## WORK TO BE COMPLETED
Which lines of the entries below include "rewrite"? List them all.

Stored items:

Lemma input_end_to_end_witness :
  stdin_of (Run const_credential (gh_executor None) typed_schedule (init_state (clean_world false) empty_audit)).2 = hello.
Proof.
  set (r := Run const_credential (gh_executor None) typed_schedule (init_state (clean_world false) empty_audit)).
  destruct (goes_on_ex (client_run false typed (client_of [])) ltac:(vm_refl)) as [c E].
  assert (cl_conn <$> (fst <$> client_run false typed (client_of [])) = Some typed_bytes) as Ec by vm_refl.
  assert (cl_stdinCh <$> (fst <$> client_run false typed (client_of [])) = Some []) as Eq by vm_refl.
  rewrite E in Ec, Eq. cbn in Ec, Eq. apply Some_inj in Ec, Eq.
  destruct (input_end_to_end const_credential (gh_executor None) typed_schedule (clean_world false) empty_audit r.1 r.2
    false [] {| rd_data := []; rd_fin := io_EOF |} false typed c None typed_bytes io_EOF [0; 0; 0; 0]
    (surjective_pairing _) (gh_valid _ (or_introl eq_refl)) eq_refl) as [_ H].
  - intros Hn. apply (f_equal (λ o, bool_decide (is_Some o))) in Hn. revert Hn. vm_compute. discriminate.
  - reflexivity.
  - exact E.
  - exact Ec.
  - exists []. vm_refl.
  - specialize (H typed_msgs). rewrite Eq in H. cbn [mjoin list_join] in H. rewrite app_nil_r in H. rewrite H; [done|..].
    + rewrite Ec. apply ok_pair. vm_refl.
    + reflexivity.
    + unfold typed_msgs. intros before m after Hb Ht He.
      destruct before as [|x [|y [|z before]]]; cbn [app] in Hb.
      * apply (f_equal head) in Hb. apply Some_inj in Hb. by subst m.
      * apply (f_equal (λ l, l !! 1%nat)) in Hb. apply Some_inj in Hb. by subst m.
      * apply (f_equal (λ l, drop 3 l)) in Hb. change ([] = after) in Hb. by subst after.
      * apply (f_equal length) in Hb. cbn in Hb. rewrite length_app in Hb. cbn in Hb. lia.
    + reflexivity.
Defined.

## SOLUTION FOR THIS TASK
  rewrite E in Ec, Eq. cbn in Ec, Eq. apply Some_inj in Ec, Eq.
  - specialize (H typed_msgs). rewrite Eq in H. cbn [mjoin list_join] in H. rewrite app_nil_r in H. rewrite H; [done|..].
    + rewrite Ec. apply ok_pair. vm_refl.
      * apply (f_equal length) in Hb. cbn in Hb. rewrite length_app in Hb. cbn in Hb. lia.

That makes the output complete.